Maidu activist and writer (1895–1978)

Marie Mason Potts (1895 – 1978) was a Mountain Maidu cultural leader, activist, educator, writer, journalist, and editor. She was an influential California Native American activist who travel lectured on tribal sovereignty, heritage, and cultural preservation. Potts had authored two books, "The Northern Maidu" (1971) and "Honey Run Bridge". She was also known as Chankutpan, "One With Sharp Eyes", and née Marie Mason.

== Early life and education ==
Marie Mason was born in 1895, in Big Meadows (now known as Chester), Plumas County, California. Her father was a minerals prospector of European-origins that had sexually assaulted her mother; and then left her as a single parent. She was a member of the Maidu Tribe of the Federated Indians of California.

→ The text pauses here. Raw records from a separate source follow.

Lemma Add_transfer :
  bounded_type (GetType x) = true ->
  transfer_sound (CalcNewBoundsRangeAdd g bri x) (binary_value OpAdd (GetType x) (rho i0) (rho i1)).
Proof.
  intros Ht. start. destruct (IsMaxRange_total (Add r0 r1) (GetType x) Ht) as [m Em]. rewrite Em.
  destruct len_bool0 as (b0 & -> & N0). destruct len_bool1 as (b1 & -> & N1). cbn [mbind outcome_bind].
  destruct Hc0 as [H0 L0], Hc1 as [H1 L1].
  destruct (Add_covers r0 r1 (rho i0) (rho i1) Hw0 Hw1 H0 H1) as [Hc _].
  destruct m; [by apply plain_case; [|apply ops_no_len|]|].
  apply len_cases; [done|apply ops_no_len|done|]. intros a Ha.
  pose proof (not_max_within _ _ _ Ht Hc Em) as Hin. unfold within in H0, H1.
  rewrite !elem_of_cons in Ha.
  destruct Ha as [[= G E]|[[= G E]|[[= G ->]|[[= G ->]|Ha%elem_of_nil]]]]; [| | | |done].
  - destruct (L0 a ltac:(done)). unfold IsMoreOrEqual in G. simpl in G. split; [done|right; split; [done|lia]].
  - destruct (L1 a ltac:(done)). unfold IsMoreOrEqual in G. simpl in G. split; [done|right; split; [done|lia]].
  - unfold IsNegative in G. symmetry in G. apply andb_true_iff in G as [-> ?]. split; [auto|right; split; [done|lia]].
  - unfold IsNegative in G. symmetry in G. apply andb_true_iff in G as [-> ?]. split; [auto|right; split; [done|lia]].
Qed.

Lemma Sub_transfer :
  bounded_type (GetType x) = true -> rho i1 <> INT64_MIN ->
  transfer_sound (CalcNewBoundsRangeSub g bri x) (binary_value OpSub (GetType x) (rho i0) (rho i1)).
Proof.
  intros Ht Hmin. start. destruct (IsMaxRange_total (Sub r0 r1) (GetType x) Ht) as [m Em]. rewrite Em.
  destruct len_bool0 as (b0 & -> & N0). cbn [mbind outcome_bind].
  destruct Hc0 as [H0 L0], Hc1 as [H1 L1].
  destruct (Sub_covers r0 r1 (rho i0) (rho i1) Hw0 Hw1 H0 H1 Hmin) as [Hc _].
  destruct m; [by apply plain_case; [|apply ops_no_len|]|].
  apply len_cases; [done|apply ops_no_len|done|]. intros a Ha.
  pose proof (not_max_within _ _ _ Ht Hc Em) as Hin. unfold within in H0, H1.
  rewrite !elem_of_cons in Ha. destruct Ha as [[= G E]|[[= G ->]|Ha%elem_of_nil]]; [| |done].
  - destruct (L0 a ltac:(done)). unfold IsNotNegative in G. split; [done|right; split; [done|lia]].
  - unfold IsMore in G. simpl in G. symmetry in G. apply andb_true_iff in G as [-> ?].
    split; [auto|right; split; [done|lia]].
Qed.
(* ===== verification/Float.v ===== *)
(** IEEE-754 numbers, as the constant folder and the runtime's conversions use
    them: bit patterns, comparison, conversion from and to integers.  The
    arithmetic itself (round to nearest even) is the Standard Library's
    [SpecFloat] at the formats of [float] and [double].

    A not-a-number has one representation here: its sign and payload, which
    the C++ standard leaves open, are not modelled. *)
From S2P Require Import Prelude.
From Stdlib Require Export SpecFloat.
Local Open Scope Z_scope.

Module Float.
(** A format: precision (with the hidden bit) and the exponent of infinity. *)
Record format := mkFormat { prec : Z; emax : Z }.
Definition binary32 : format := mkFormat 24 128.
Definition binary64 : format := mkFormat 53 1024.

(** The exponent of the least positive number, and the width of the stored
    mantissa. *)
Definition min_exp (f : format) : Z := 3 - emax f - prec f.
Definition mbits (f : format) : Z := prec f - 1.

Section format.
  Context (f : format).

(** [bit_cast<From integer>]: sign, exponent and mantissa fields. *)
Definition of_bits (b : Z) : spec_float :=
  let sign := negb (Z.shiftr b (mbits f) / (2 * emax f) mod 2 =? 0) in
  let e := Z.shiftr b (mbits f) mod (2 * emax f) in
  let m := b mod 2 ^ (mbits f) in
  if e =? 0 then
    match m with Zpos p => S754_finite sign p (min_exp f) | _ => S754_zero sign end
  else if e =? 2 * emax f - 1 then
    if m =? 0 then S754_infinity sign else S754_nan
  else S754_finite sign (Z.to_pos (m + 2 ^ (mbits f))) (e + min_exp f - 1).

Definition pack (sign : bool) (e m : Z) : Z :=
  ((if sign then 2 * emax f else 0) + e) * 2 ^ (mbits f) + m.
(** [bit_cast<To integer>]. *)
Definition to_bits (x : spec_float) : Z :=
  match x with
  | S754_zero s => pack s 0 0
  | S754_infinity s => pack s (2 * emax f - 1) 0
  | S754_nan => pack false (2 * emax f - 1) (2 ^ (mbits f - 1))
  | S754_finite s m e =>
      if Zpos m <? 2 ^ (mbits f) then pack s 0 (Zpos m)
      else pack s (e - min_exp f + 1) (Zpos m - 2 ^ (mbits f))
  end.

Definition is_nan (x : spec_float) : bool :=
  match x with S754_nan => true | _ => false end.
Definition signbit (x : spec_float) : bool :=
  match x with
  | S754_zero s | S754_infinity s | S754_finite s _ _ => s
  | S754_nan => false
  end.
Definition add := SFadd (prec f) (emax f).
Definition sub := SFsub (prec f) (emax f).
Definition mul := SFmul (prec f) (emax f).
Definition div := SFdiv (prec f) (emax f).
Definition sqrt := SFsqrt (prec f) (emax f).

(** [static_cast<From>(integer)]: rounded to nearest even. *)
Definition of_int (z : Z) : spec_float := binary_normalize (prec f) (emax f) z 0 false.

(** [static_cast<From>(floating point)]. *)
Definition of_float (x : spec_float) : spec_float :=
  match x with
  | S754_finite s m e => binary_round (prec f) (emax f) s m e
  | x => x
  end.

(** [fmod]: exact, with the sign of the dividend. *)
Definition fmod (x y : spec_float) : spec_float :=
  match x, y with
  | S754_nan, _ | _, S754_nan => S754_nan
  | S754_infinity _, _ => S754_nan
  | _, S754_zero _ => S754_nan
  | _, S754_infinity _ => x
  | S754_zero _, _ => x
  | S754_finite sx mx ex, S754_finite _ my ey =>
      let e := Z.min ex ey in
      let r := (Zpos mx * 2 ^ (ex - e)) mod (Zpos my * 2 ^ (ey - e)) in
      match r with
      | Zpos m => binary_round (prec f) (emax f) sx m e
      | _ => S754_zero sx
      end
  end.

(** A finite number as an integer multiple of the least positive one. *)
Definition sval (x : spec_float) : Z :=
  match x with
  | S754_finite s m e => (if s then -1 else 1) * Zpos m * 2 ^ (e - min_exp f)
  | _ => 0
  end.
(** [static_cast<integer>(value)]: the integer part, for a finite value. *)
Definition trunc (x : spec_float) : Z := Z.quot (sval x) (2 ^ (- min_exp f)).

Definition valid (x : spec_float) : bool := valid_binary (prec f) (emax f) x.
Definition finite (x : spec_float) : bool :=
  match x with S754_zero _ | S754_finite _ _ _ => true | _ => false end.
End format.

(** math_helpers.h: [Min] and [Max] of floating-point numbers. *)
Definition Min (a b : spec_float) : spec_float :=
  if is_nan a then a
  else if SFeqb a (S754_zero false) && SFeqb b (S754_zero false) && signbit b then b
  else if SFleb a b then a else b.
Definition Max (a b : spec_float) : spec_float :=
  if is_nan a then a
  else if SFeqb a (S754_zero false) && SFeqb b (S754_zero false) && signbit a then b
  else if SFleb b a then a else b.

(** * Lemmas *)
(** The two formats in use. *)
Definition good (f : format) : Prop := f = binary32 \/ f = binary64.

Lemma digits2_bound (m : positive) :
  2 ^ (Zpos (digits2_pos m) - 1) <= Zpos m < 2 ^ Zpos (digits2_pos m).
Proof.
  induction m as [m IH|m IH|]; cbn [digits2_pos]; [| |done].
  - rewrite Pos2Z.inj_succ. replace (Z.succ (Zpos (digits2_pos m)) - 1) with (Z.succ (Zpos (digits2_pos m) - 1)) by lia.
    rewrite !Z.pow_succ_r by lia. lia.
  - rewrite Pos2Z.inj_succ. replace (Z.succ (Zpos (digits2_pos m)) - 1) with (Z.succ (Zpos (digits2_pos m) - 1)) by lia.
    rewrite !Z.pow_succ_r by lia. lia.
Qed.

(** A canonical mantissa: normal, or at the least exponent. *)
Lemma valid_finite (f : format) s m e :
  good f -> valid f (S754_finite s m e) = true ->
  min_exp f <= e <= emax f - prec f /\ Zpos m < 2 ^ prec f /\ (2 ^ (prec f - 1) <= Zpos m \/ e = min_exp f).
Proof.
  intros Hf Hv. unfold min_exp. unfold valid, valid_binary, bounded, canonical_mantissa, fexp, emin in Hv.
  apply andb_true_iff in Hv as [E%Z.eqb_eq L%Z.leb_le].
  pose proof (digits2_bound m) as [Hlo Hhi].
  assert (Hp : 0 < prec f) by (destruct Hf as [-> | ->]; simpl; lia).
  assert (Hd : Zpos (digits2_pos m) <= prec f) by lia.
  split; [lia|]. split.
  - apply (Z.lt_le_trans _ _ _ Hhi). apply Z.pow_le_mono_r; lia.
  - destruct (Z.eq_dec (Zpos (digits2_pos m)) (prec f)) as [Eq|]; [left; by rewrite <- Eq|right; lia].
Qed.
(** ** Bit patterns *)
Lemma good_consts (f : format) : good f ->
  0 < mbits f /\ 0 < emax f /\ emax f - prec f - min_exp f + 2 = 2 * emax f - 1 /\ min_exp f <= 0.
Proof. intros [-> | ->]; unfold mbits, min_exp; simpl; lia. Qed.

Lemma of_bits_pack (f : format) (s : bool) (e m : Z) :
  good f -> 0 <= e < 2 * emax f -> 0 <= m < 2 ^ mbits f ->
  of_bits f (pack f s e m) =
    if e =? 0 then match m with Zpos p => S754_finite s p (min_exp f) | _ => S754_zero s end
    else if e =? 2 * emax f - 1 then if m =? 0 then S754_infinity s else S754_nan
    else S754_finite s (Z.to_pos (m + 2 ^ mbits f)) (e + min_exp f - 1).
Proof.
  intros Hf He Hm. destruct (good_consts f Hf) as (Hb & Hx & _). unfold of_bits, pack.
  set (h := (if s then 2 * emax f else 0) + e).
  assert (Hh : Z.shiftr (h * 2 ^ mbits f + m) (mbits f) = h).
  { rewrite Z.shiftr_div_pow2 by lia. symmetry. apply Z.div_unique with m; lia. }
  assert (Hl : (h * 2 ^ mbits f + m) mod 2 ^ mbits f = m).
  { symmetry. apply Z.mod_unique with h; lia. }
  rewrite Hh, Hl.
  assert (Hd : h / (2 * emax f) = if s then 1 else 0).
  { unfold h. destruct s; symmetry; apply Z.div_unique with e; lia. }
  assert (He' : h mod (2 * emax f) = e).
  { unfold h. destruct s; symmetry; [apply Z.mod_unique with 1|apply Z.mod_unique with 0]; lia. }
  rewrite Hd, He'. by destruct s.
Qed.

(** [bit_cast] to the integer and back is the identity. *)
Lemma of_bits_to_bits (f : format) (x : spec_float) :
  good f -> valid f x = true -> of_bits f (to_bits f x) = x.
Proof.
  intros Hf Hv. destruct (good_consts f Hf) as (Hb & Hx & Hc & _).
  pose proof (pow2_pos (mbits f) ltac:(lia)).
  destruct x as [s|s| |s m e]; cbn [to_bits].
  - by rewrite of_bits_pack by (done || lia).
  - rewrite of_bits_pack by (done || lia). rewrite (proj2 (Z.eqb_neq _ 0)) by lia. by rewrite Z.eqb_refl.
  - assert (0 < 2 ^ (mbits f - 1) < 2 ^ mbits f).
    { split; [apply pow2_pos; lia|]. apply Z.pow_lt_mono_r; lia. }
    rewrite of_bits_pack by (done || lia). rewrite (proj2 (Z.eqb_neq _ 0)) by lia. rewrite Z.eqb_refl.
    by rewrite (proj2 (Z.eqb_neq _ 0)) by lia.
  - destruct (valid_finite f s m e Hf Hv) as (He & Hm & Hn). unfold mbits in *.
    destruct (Z.ltb_spec (Zpos m) (2 ^ (prec f - 1))) as [Hlt|Hge].
    + rewrite of_bits_pack by (done || (unfold mbits; lia)). cbn. f_equal. lia.
    + assert (2 ^ prec f = 2 * 2 ^ (prec f - 1)).
      { rewrite <- Z.pow_succ_r by lia. f_equal; lia. }
      rewrite of_bits_pack by (done || (unfold mbits; lia)).
      rewrite (proj2 (Z.eqb_neq _ 0)), (proj2 (Z.eqb_neq _ (2 * emax f - 1))) by lia.
      f_equal; [unfold mbits; rewrite Z.sub_add; done|lia].
Qed.

(** ** Comparison *)
Lemma exp_order (f : format) m1 e1 m2 e2 :
  good f -> valid f (S754_finite false m1 e1) = true -> valid f (S754_finite false m2 e2) = true ->
  e1 < e2 -> Zpos m1 * 2 ^ (e1 - min_exp f) < Zpos m2 * 2 ^ (e2 - min_exp f).
Proof.
  intros Hf H1 H2 He. destruct (valid_finite f _ _ _ Hf H1) as (B1 & M1 & _).
  destruct (valid_finite f _ _ _ Hf H2) as (B2 & M2 & [N2|N2]); [|lia].
  assert (Hp : 0 < prec f) by (destruct Hf as [-> | ->]; simpl; lia).
  pose proof (pow2_pos (e1 - min_exp f) ltac:(lia)).
  assert (2 ^ prec f * 2 ^ (e1 - min_exp f) <= 2 ^ (prec f - 1) * 2 ^ (e2 - min_exp f)).
  { rewrite <- !Z.pow_add_r by lia. apply Z.pow_le_mono_r; lia. }
  pose proof (pow2_pos (e2 - min_exp f) ltac:(lia)). nia.
Qed.

Lemma finite_compare (f : format) m1 e1 m2 e2 :
  good f -> valid f (S754_finite false m1 e1) = true -> valid f (S754_finite false m2 e2) = true ->
  (match Z.compare e1 e2 with Lt => Lt | Gt => Gt | Eq => Pos.compare_cont Eq m1 m2 end) =
  Z.compare (Zpos m1 * 2 ^ (e1 - min_exp f)) (Zpos m2 * 2 ^ (e2 - min_exp f)).
Proof.
  intros Hf H1 H2. destruct (Z.compare_spec e1 e2) as [->|Hlt|Hgt].
  - destruct (valid_finite f _ _ _ Hf H2) as (B2 & _).
    pose proof (pow2_pos (e2 - min_exp f) ltac:(lia)). change (Pos.compare_cont Eq m1 m2) with (Z.compare (Zpos m1) (Zpos m2)).
    destruct (Z.compare_spec (Zpos m1) (Zpos m2)) as [->|Hm|Hm]; symmetry;
      [apply Z.compare_refl|apply Z.compare_lt_iff; nia|apply Z.compare_gt_iff; nia].
  - symmetry. apply Z.compare_lt_iff. by apply exp_order.
  - symmetry. apply Z.compare_gt_iff. by apply exp_order.
Qed.

(** Comparison of finite numbers is comparison of their values. *)
Lemma SFcompare_sval (f : format) (x y : spec_float) :
  good f -> valid f x = true -> valid f y = true -> finite x = true -> finite y = true ->
  SFcompare x y = Some (Z.compare (sval f x) (sval f y)).
Proof.
  intros Hf Hx Hy Fx Fy.
  assert (P : forall s m e, valid f (S754_finite s m e) = true -> 0 < Zpos m * 2 ^ (e - min_exp f)).
  { intros s m e Hv. destruct (valid_finite f _ _ _ Hf Hv) as (B & _).
    pose proof (pow2_pos (e - min_exp f) ltac:(lia)). lia. }
  destruct x as [sx| | |sx mx ex]; try discriminate Fx; destruct y as [sy| | |sy my ey]; try discriminate Fy;
    cbn [SFcompare sval]; f_equal.
  - specialize (P _ _ _ Hy). destruct sy; symmetry; [apply Z.compare_gt_iff|apply Z.compare_lt_iff]; lia.
  - specialize (P _ _ _ Hx). destruct sx; symmetry; [apply Z.compare_lt_iff|apply Z.compare_gt_iff]; lia.
  - pose proof (P _ _ _ Hx). pose proof (P _ _ _ Hy). destruct sx, sy.
    + rewrite <- !Z.mul_assoc. change (-1) with (- (1)). rewrite !Z.mul_opp_l, !Z.mul_1_l, Z.compare_opp.
      rewrite (Z.compare_antisym (Zpos mx * _)), <- (finite_compare f) by done. by destruct (Z.compare ex ey).
    + symmetry. apply Z.compare_lt_iff. lia.
    + symmetry. apply Z.compare_gt_iff. lia.
    + rewrite <- !Z.mul_assoc, !Z.mul_1_l. by apply finite_compare.
Qed.
End Float.
(** What the conversion must give: not-a-number is 0, the rest is truncated and
    clamped to the type. *)
Definition saturated (f : format) (t : DataType) (v : spec_float) : Z :=
  match v with
  | S754_nan => 0
  | S754_infinity s => if s then MIN_INT t else MAX_INT t
  | _ => Z.max (MIN_INT t) (Z.min (MAX_INT t) (trunc f v))
  end.

Lemma quot_bounds (a k n : Z) : 0 < k ->
  (n * k <= a -> n <= Z.quot a k) /\ (a <= n * k -> Z.quot a k <= n) /\ (0 < n -> a < n * k -> Z.quot a k < n).
Proof.
  intros Hk. pose proof (Z.quot_rem' a k) as E.
  assert (R : a < 0 /\ - k < Z.rem a k <= 0 \/ 0 <= a /\ 0 <= Z.rem a k < k).
  { destruct (Z.lt_ge_cases a 0); [left|right].
    - pose proof (Z.rem_bound_pos_neg a k ltac:(lia) ltac:(lia)). lia.
    - pose proof (Z.rem_bound_pos a k ltac:(lia) ltac:(lia)). lia. }
  set (q := Z.quot a k) in *. set (r := Z.rem a k) in *. clearbody q r.
  repeat split; intros; apply Z.nlt_ge || (apply Z.nle_gt); intros C.
  - assert (k * q <= k * (n - 1)) by (apply Z.mul_le_mono_nonneg_l; lia). lia.
  - assert (k * (n + 1) <= k * q) by (apply Z.mul_le_mono_nonneg_l; lia). lia.
  - assert (k * n <= k * q) by (apply Z.mul_le_mono_nonneg_l; lia).
    assert (k * 1 <= k * n) by (apply Z.mul_le_mono_nonneg_l; lia). lia.
Qed.
(* ===== verification/RegExpOpCode.v ===== *)
(** The byte code of the regular expression engine:
    runtime/regexp/ecmascript/regexp_opcode.h and regexp_opcode.cpp.

    Each opcode class emits its instruction behind the code (or inserts it
    inside the code) and prints it.  An instruction is also described as data
    ([Instr]) with its encoding; the theorems relate the two. *)
From S2P Require Import Prelude.
From S2P Require Import DynChunk.
From Stdlib Require Import String.
Local Open Scope Z_scope.
Local Open Scope ark_scope.
#[local] Abbreviation length := List.length.

Module RegExpOpCode.
Import Chunk.

(** * Opcodes and sizes *)
Definition OP_SAVE_START : Z := 0.
Definition OP_SAVE_END : Z := 1.
Definition OP_CHAR : Z := 2.
Definition OP_GOTO : Z := 3.
Definition OP_SPLIT_FIRST : Z := 4.
Definition OP_SPLIT_NEXT : Z := 5.
Definition OP_MATCH_AHEAD : Z := 6.
Definition OP_NEGATIVE_MATCH_AHEAD : Z := 7.
Definition OP_MATCH : Z := 8.
Definition OP_LOOP : Z := 9.
Definition OP_LOOP_GREEDY : Z := 10.
Definition OP_PUSH_CHAR : Z := 11.
Definition OP_CHECK_CHAR : Z := 12.
Definition OP_PUSH : Z := 13.
Definition OP_POP : Z := 14.
Definition OP_SAVE_RESET : Z := 15.
Definition OP_LINE_START : Z := 16.
Definition OP_LINE_END : Z := 17.
Definition OP_WORD_BOUNDARY : Z := 18.
Definition OP_NOT_WORD_BOUNDARY : Z := 19.
Definition OP_ALL : Z := 20.
Definition OP_DOTS : Z := 21.
Definition OP_MATCH_END : Z := 22.
Definition OP_PREV : Z := 23.
Definition OP_RANGE : Z := 24.
Definition OP_BACKREFERENCE : Z := 25.
Definition OP_BACKWARD_BACKREFERENCE : Z := 26.
Definition OP_CHAR32 : Z := 27.
Definition OP_RANGE32 : Z := 28.

(** [g_gIntrinsicSet]: the [size_] of the opcode at each index. *)
Definition g_gIntrinsicSet : list nat :=
  [2; 2; 3; 5; 5; 5; 5; 5; 1; 13; 13; 1; 5; 1; 1; 3; 1; 1; 1; 1; 1; 1; 1; 1; 1; 2; 2; 5; 1]%nat.
(** [GetRegExpOpCode(opCode)->GetSize()]; [at] throws outside the table. *)
Definition GetSizeOf (opCode : Z) : outcome nat := read g_gIntrinsicSet (Z.to_nat opCode).

(** The size of a known opcode. *)
Definition size_of (opCode : Z) : nat := nth (Z.to_nat opCode) g_gIntrinsicSet 0%nat.

(** A range set, as the range opcodes see it. *)
Abbreviation Ranges := (list (Z * Z)).

Section emission.
  Context {memory_ : Memory}.

(** The result of an emission is not looked at. *)
Definition ignore (r : outcome (DynChunk * Z)) : outcome DynChunk := r ← r; Done (fst r).
(** [return GetDynChunkfSize] *)
Definition sized (r : outcome DynChunk) : outcome (DynChunk * nat) := c ← r; Done (c, size_ c).

(** [EmitChar(GetOpCode())] and at most one operand *)
Definition emit_op (opCode : Z) (c : DynChunk) : outcome (DynChunk * nat) :=
  sized (ignore (EmitChar c opCode)).
Definition emit_op_u8 (opCode para : Z) (c : DynChunk) : outcome (DynChunk * nat) :=
  sized (c ← ignore (EmitChar c opCode); ignore (EmitChar c (Z.land para 255))).
Definition emit_op_u16 (opCode para : Z) (c : DynChunk) : outcome (DynChunk * nat) :=
  sized (c ← ignore (EmitChar c opCode); ignore (EmitU16 c (Z.land para 65535))).
Definition emit_op_u32 (opCode para : Z) (c : DynChunk) : outcome (DynChunk * nat) :=
  sized (c ← ignore (EmitChar c opCode); ignore (EmitU32 c para)).
Definition emit_loop (opCode start min max : Z) (c : DynChunk) : outcome (DynChunk * nat) :=
  sized (c ← ignore (EmitChar c opCode); c ← ignore (EmitU32 c start); c ← ignore (EmitU32 c min);
         ignore (EmitU32 c max)).
(** [Insert(offset, GetSize())], the opcode, and at most one operand *)
Definition insert_op (opCode : Z) (c : DynChunk) (offset : nat) : outcome (DynChunk * nat) :=
  sized (c ← ignore (Insert c offset (size_of opCode)); PutU8 c offset opCode).
Definition insert_op_u32 (opCode : Z) (c : DynChunk) (offset : nat) (para : Z) : outcome (DynChunk * nat) :=
  sized (c ← ignore (Insert c offset (size_of opCode)); c ← PutU8 c offset opCode; PutU32 c (offset + 1) para).
(** ** Setters *)
Definition SetCurrentPC (pc : Z) (e : Executor) : Executor :=
  mkExecutor (input_ e) (base_ e) (inputEnd_ e) (isWideChar_ e) pc (currentPtr_ e) (captureResultList_ e)
    (stack_ e) (currentStack_ e) (nCapture_ e) (nStack_ e) (flags_ e) (stateStack_ e) (stateStackSize_ e) (stateSize_ e) (stateStackBytes_ e).
Definition SetCurrentPtr (p : Z) (e : Executor) : Executor :=
  mkExecutor (input_ e) (base_ e) (inputEnd_ e) (isWideChar_ e) (currentPc_ e) p (captureResultList_ e)
    (stack_ e) (currentStack_ e) (nCapture_ e) (nStack_ e) (flags_ e) (stateStack_ e) (stateStackSize_ e) (stateSize_ e) (stateStackBytes_ e).
Definition set_captures (l : list CaptureState) (e : Executor) : Executor :=
  mkExecutor (input_ e) (base_ e) (inputEnd_ e) (isWideChar_ e) (currentPc_ e) (currentPtr_ e) l
    (stack_ e) (currentStack_ e) (nCapture_ e) (nStack_ e) (flags_ e) (stateStack_ e) (stateStackSize_ e) (stateSize_ e) (stateStackBytes_ e).
Definition set_stack (s : option (list Z)) (n : nat) (e : Executor) : Executor :=
  mkExecutor (input_ e) (base_ e) (inputEnd_ e) (isWideChar_ e) (currentPc_ e) (currentPtr_ e)
    (captureResultList_ e) s n (nCapture_ e) (nStack_ e) (flags_ e) (stateStack_ e) (stateStackSize_ e) (stateSize_ e) (stateStackBytes_ e).
Definition set_states (l : list RegExpState) (e : Executor) : Executor :=
  mkExecutor (input_ e) (base_ e) (inputEnd_ e) (isWideChar_ e) (currentPc_ e) (currentPtr_ e)
    (captureResultList_ e) (stack_ e) (currentStack_ e) (nCapture_ e) (nStack_ e) (flags_ e)
    l (stateStackSize_ e) (stateSize_ e) (stateStackBytes_ e).
Definition set_capacity (n bytes : Z) (e : Executor) : Executor :=
  mkExecutor (input_ e) (base_ e) (inputEnd_ e) (isWideChar_ e) (currentPc_ e) (currentPtr_ e)
    (captureResultList_ e) (stack_ e) (currentStack_ e) (nCapture_ e) (nStack_ e) (flags_ e)
    (stateStack_ e) n (stateSize_ e) (Some bytes).

Definition CHAR_SIZE : Z := 1.
Definition WIDE_CHAR_SIZE : Z := 2.
Definition MIN_STACK_SIZE : Z := 8.

Definition has_flag (e : Executor) (flag : Z) : bool := negb (Z.land (flags_ e) flag =? 0).
Definition IsIgnoreCase (e : Executor) : bool := has_flag e FLAG_IGNORECASE.
Definition IsUtf16 (e : Executor) : bool := has_flag e FLAG_UTF16.
Definition IsEOF (e : Executor) : bool := currentPtr_ e >=? inputEnd_ e.

Definition IsWordChar (value : Z) : bool :=
  let value := u8 value in
  ((value >=? 48) && (value <=? 57)) || ((value >=? 97) && (value <=? 122)) ||
  ((value >=? 65) && (value <=? 90)) || (value =? 95).
Definition IsTerminator (value : Z) : bool :=
  (value =? 10) || (value =? 13) || (value =? 0x2028) || (value =? 0x2029).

She attended the Greenville Indian School in Greenville, California, from 1900 to 1912; and the Carlisle Indian Industrial School in Carlisle, Pennsylvania, from 1912 to 1915. She wrote for The Carlisle Arrow, a student newspaper. Potts was the first of California Indians to graduate from Carlisle School.

In 1915, she married her former classmate from Greenville, Hensley Potts (Concow Maidu), and together they had 7 children. Starting in 1942, the family moved to Sacramento, California.

== Career ==
In 1946 and 1947, she participated in the founding of the Federated Indians of California (FIC), an organization formed to support land claims case before the judicial relations arbiter Indian Claims Commission, against the United States government. For three decades Potts was an editor of the FIC alternative newspaper, "The Smoke Signal" (published from 1947 until 1977). It has been reported as the earliest Native American newspaper.

Potts was a founding member of the Sacramento Indian Center, and the American Indian Press Association Intertribal Council Center. She was a part of a group that later became the California Education Association. Potts taught American and Californian Native American history at California State University, Sacramento (CSU).

Potts was a participant in the Occupation of Alcatraz protests in 1969 to 1971.

== Death and legacy ==
She died on June 24, 1978, in Susanville, Lassen County, California, when traveling.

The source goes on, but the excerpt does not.